それは数字にも表れている(すべて5月17日現在)。
チームの打率や本塁打はリーグ・トップ、防御率でもリーグ2位。打線は打率、本塁打と二冠のバレンティンをはじめ、3割には青木宣親、畠山和洋、宮本慎也、川端慎吾が名を連ね、投手陣もエースの石川雅規を筆頭に館山昌平、由規と防御率1点台が実に3人もいる。
ゲームでも投打のバランスががっちりと噛み合い、開幕から両リーグ最多である7試合のシャットアウトを演じるなど非の打ちどころがない。
現在のヤクルトはスマートすぎるほどスマートに勝っていると言えなくもないが、さらに付け加えれば、勝てるゲームは絶対に落とさないからこそ強いのだ。
それを証明してみせたのが、15日の横浜戦だった。
1つのミスも見逃さない、鬼の小川采配。
序盤に3点を挙げ主導権を握り、4回に先発の増渕竜義が相手打線に捕まり同点とされるが、6回には宮本のタイムリーなどで2点を勝ち越し。7回からは押本健彦、バーネット、林昌勇の盤石リレーで逃げ切った。
そう簡単な解説で済ませることもできるが、このゲームに関してはそれではもったいない。
なぜなら、指揮官の小川淳司の采配の妙とチームの勝利への執着心が顕著に現れていたからだ。

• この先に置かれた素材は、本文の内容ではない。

(** 1 and the station's id if it exists, or 0; a name that is NULL is [None]. *)
Definition et_station_exists (id : et_id) (given : bool) (stat_name : option string) : M (Z * option Z) :=
  match stat_name with
  | None => ret (ET_ERROR_BADARG, None)
  | Some name =>
      if id_locality id =? ET_REMOTE then etr_station_exists id name
      else
        alive_call id (fun e => (e, None))
          (let* y := ld_sys in
           let* r := exists_loop (Z.to_nat (cf_nstations (sys_config y))) 0 name in
           match r with
           | Some num => ret (1, if given then Some num else None)
           | None => ret (0, None)
           end)
  end.

Definition et_station_name_to_id (id : et_id) (given : bool) (stat_name : option string) : M (Z * option Z) :=
  let* (status, num) := et_station_exists id given stat_name in
  if status <? 0 then ret (status, num)
  else if status =? 1 then ret (ET_OK, num)
  else ret (ET_ERROR, num).

(** ** Changing the configuration *)

(** ps->config.f = val. *)
Definition str_config (stat_id : Z) (f : et_stat_config -> et_stat_config) : M unit :=
  str_stat stat_id (fun S => set_st_config (f (st_config S)) S).

(** The frame of the setters: [valid] is the test of the value before everything else, [refuse] the
    test inside, with the system and the station's configuration; [change] makes the assignment. *)
Definition station_change {V} (remote : et_id -> Z -> V -> M Z) (valid : V -> bool)
    (refuse : et_system -> et_stat_config -> V -> bool) (change : Z -> V -> M unit)
    (id : et_id) (stat_id : Z) (val : V) : M Z :=
  if stat_id =? ET_GRANDCENTRAL then ret ET_ERROR
  else if negb (valid val) then ret ET_ERROR
  else if negb (id_locality id =? ET_LOCAL) then remote id stat_id val
  else
    alive_call id (fun e => e)
      (let* y := ld_sys in
       if bad_station y stat_id then ret ET_ERROR
       else
         let* ps := ld_stat stat_id in
         if refuse y (st_config ps) val then ret ET_ERROR
         else
           et_station_lock ;;;
           change stat_id val ;;;
           et_station_unlock ;;;
           ret ET_OK).

(** The events of the station's group are shared among its stations. *)
Definition shared_group (sc : et_stat_config) : bool :=
  (sc_select_mode sc =? ET_STATION_SELECT_RROBIN) || (sc_select_mode sc =? ET_STATION_SELECT_EQUALCUE).

(** An assignment under the mutex of the input list. *)
Definition with_list_in (change : Z -> M unit) (stat_id : Z) : M unit :=
  et_llist_lock (LIn stat_id) ;;;
  change stat_id ;;;
  et_llist_unlock (LIn stat_id).

Definition et_station_setblock :=
  station_change etr_station_setblock valid_block
    (fun _ sc block => shared_group sc && (block =? ET_STATION_NONBLOCKING))
    (fun stat_id block => str_config stat_id (set_sc_block_mode block)).
Definition et_station_setuser :=
  station_change etr_station_setuser (fun user => negb (user <? 0)) (fun _ _ _ => false)
    (fun stat_id user => str_config stat_id (set_sc_user_mode user)).
Definition et_station_setrestore :=
  station_change etr_station_setrestore
    (fun restore => negb (negb (restore =? ET_STATION_RESTORE_OUT) && negb (restore =? ET_STATION_RESTORE_IN) &&
                          negb (restore =? ET_STATION_RESTORE_GC)))
    (fun _ sc restore => shared_group sc && (restore =? ET_STATION_RESTORE_IN))
    (fun stat_id restore => str_config stat_id (set_sc_restore_mode restore)).
Definition et_station_setprescale :=
  station_change etr_station_setprescale (fun prescale => negb (prescale <? 1))
    (fun _ sc prescale => shared_group sc && negb (prescale =? 1))
    (fun stat_id prescale => with_list_in (fun s => str_config s (set_sc_prescale prescale)) stat_id).
Definition et_station_setcue :=
  station_change etr_station_setcue (fun _ => true)
    (fun y _ cue => (cue <? 1) || (cf_nevents (sys_config y) <? cue))
    (fun stat_id cue => with_list_in (fun s => str_config s (set_sc_cue cue)) stat_id).
(* ===== verification/EventApi.v ===== *)
(** * Making, getting, putting and dumping events

    et_event.c: the functions with which an attachment makes new events, gets those of its station,
    and puts or dumps them.  They check their arguments, read or write with the operations of
    et_readwrite.c, set up the data of each event and count the events of the attachment.

    The array pe of the C functions is a list: of the events that were written to it, in the
    functions that fill it, or of the events to put or dump.  *nread is 0 where the code sets it to 0
    before anything else. *)
From stdpp Require Import base gmap strings list.
From S2P Require Import Prelude Types Machine EvList Write Read Dump Stats Api Init Temp.
Open Scope Z_scope.

Record timespec := mkTimespec { tv_sec : Z; tv_nsec : Z }.

(** The remote clients for events: those of et_remoteclient.c get the mode with all its flags, those
    of et_noshare.c only the way to wait. *)
Class RemoteEvents := {
  etr_event_new : et_id -> Z -> Z -> option timespec -> Z -> M (Z * list Z);
  etn_event_new : et_id -> Z -> Z -> option timespec -> Z -> M (Z * list Z);
  etr_events_new : et_id -> Z -> Z -> option timespec -> Z -> Z -> M (Z * list Z * Z);
  etn_events_new : et_id -> Z -> Z -> option timespec -> Z -> Z -> M (Z * list Z * Z);
  etr_events_new_group : et_id -> Z -> Z -> option timespec -> Z -> Z -> Z -> M (Z * list Z * Z);
  etn_events_new_group : et_id -> Z -> Z -> option timespec -> Z -> Z -> Z -> M (Z * list Z * Z);
  etr_event_get : et_id -> Z -> Z -> option timespec -> M (Z * list Z);
  etn_event_get : et_id -> Z -> Z -> option timespec -> M (Z * list Z);
  etr_events_get : et_id -> Z -> Z -> option timespec -> Z -> M (Z * list Z * Z);
  etn_events_get : et_id -> Z -> Z -> option timespec -> Z -> M (Z * list Z * Z);
  etr_event_put : et_id -> Z -> Z -> M Z;
  etn_event_put : et_id -> Z -> Z -> M Z;
  etr_events_put : et_id -> Z -> list Z -> M Z;
  etn_events_put : et_id -> Z -> list Z -> M Z;
  etr_event_dump : et_id -> Z -> Z -> M Z;
  etn_event_dump : et_id -> Z -> Z -> M Z;
  etr_events_dump : et_id -> Z -> list Z -> M Z;
  etn_events_dump : et_id -> Z -> list Z -> M Z
}.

ハイライトを挙げるとすれば、それは2点を勝ち越した6回の攻撃だ。
この回、先頭の4番・畠山が安打で出塁するとベンチが動く。ゲーム中盤だというのに、早くも福地寿樹を代走に送ったのだ。
伏線は4回にあった。
2死一、三塁で横浜・藤田一也の左中間へのフライをレフトの畠山が追いつけず二塁打に。「一生懸命やったけど捕れなかっただけでミスじゃない」と本人も言葉に力を込めるように、決してお粗末な守備ではなかったが、同点とされた事実を踏まえての交代であることは間違いなかった。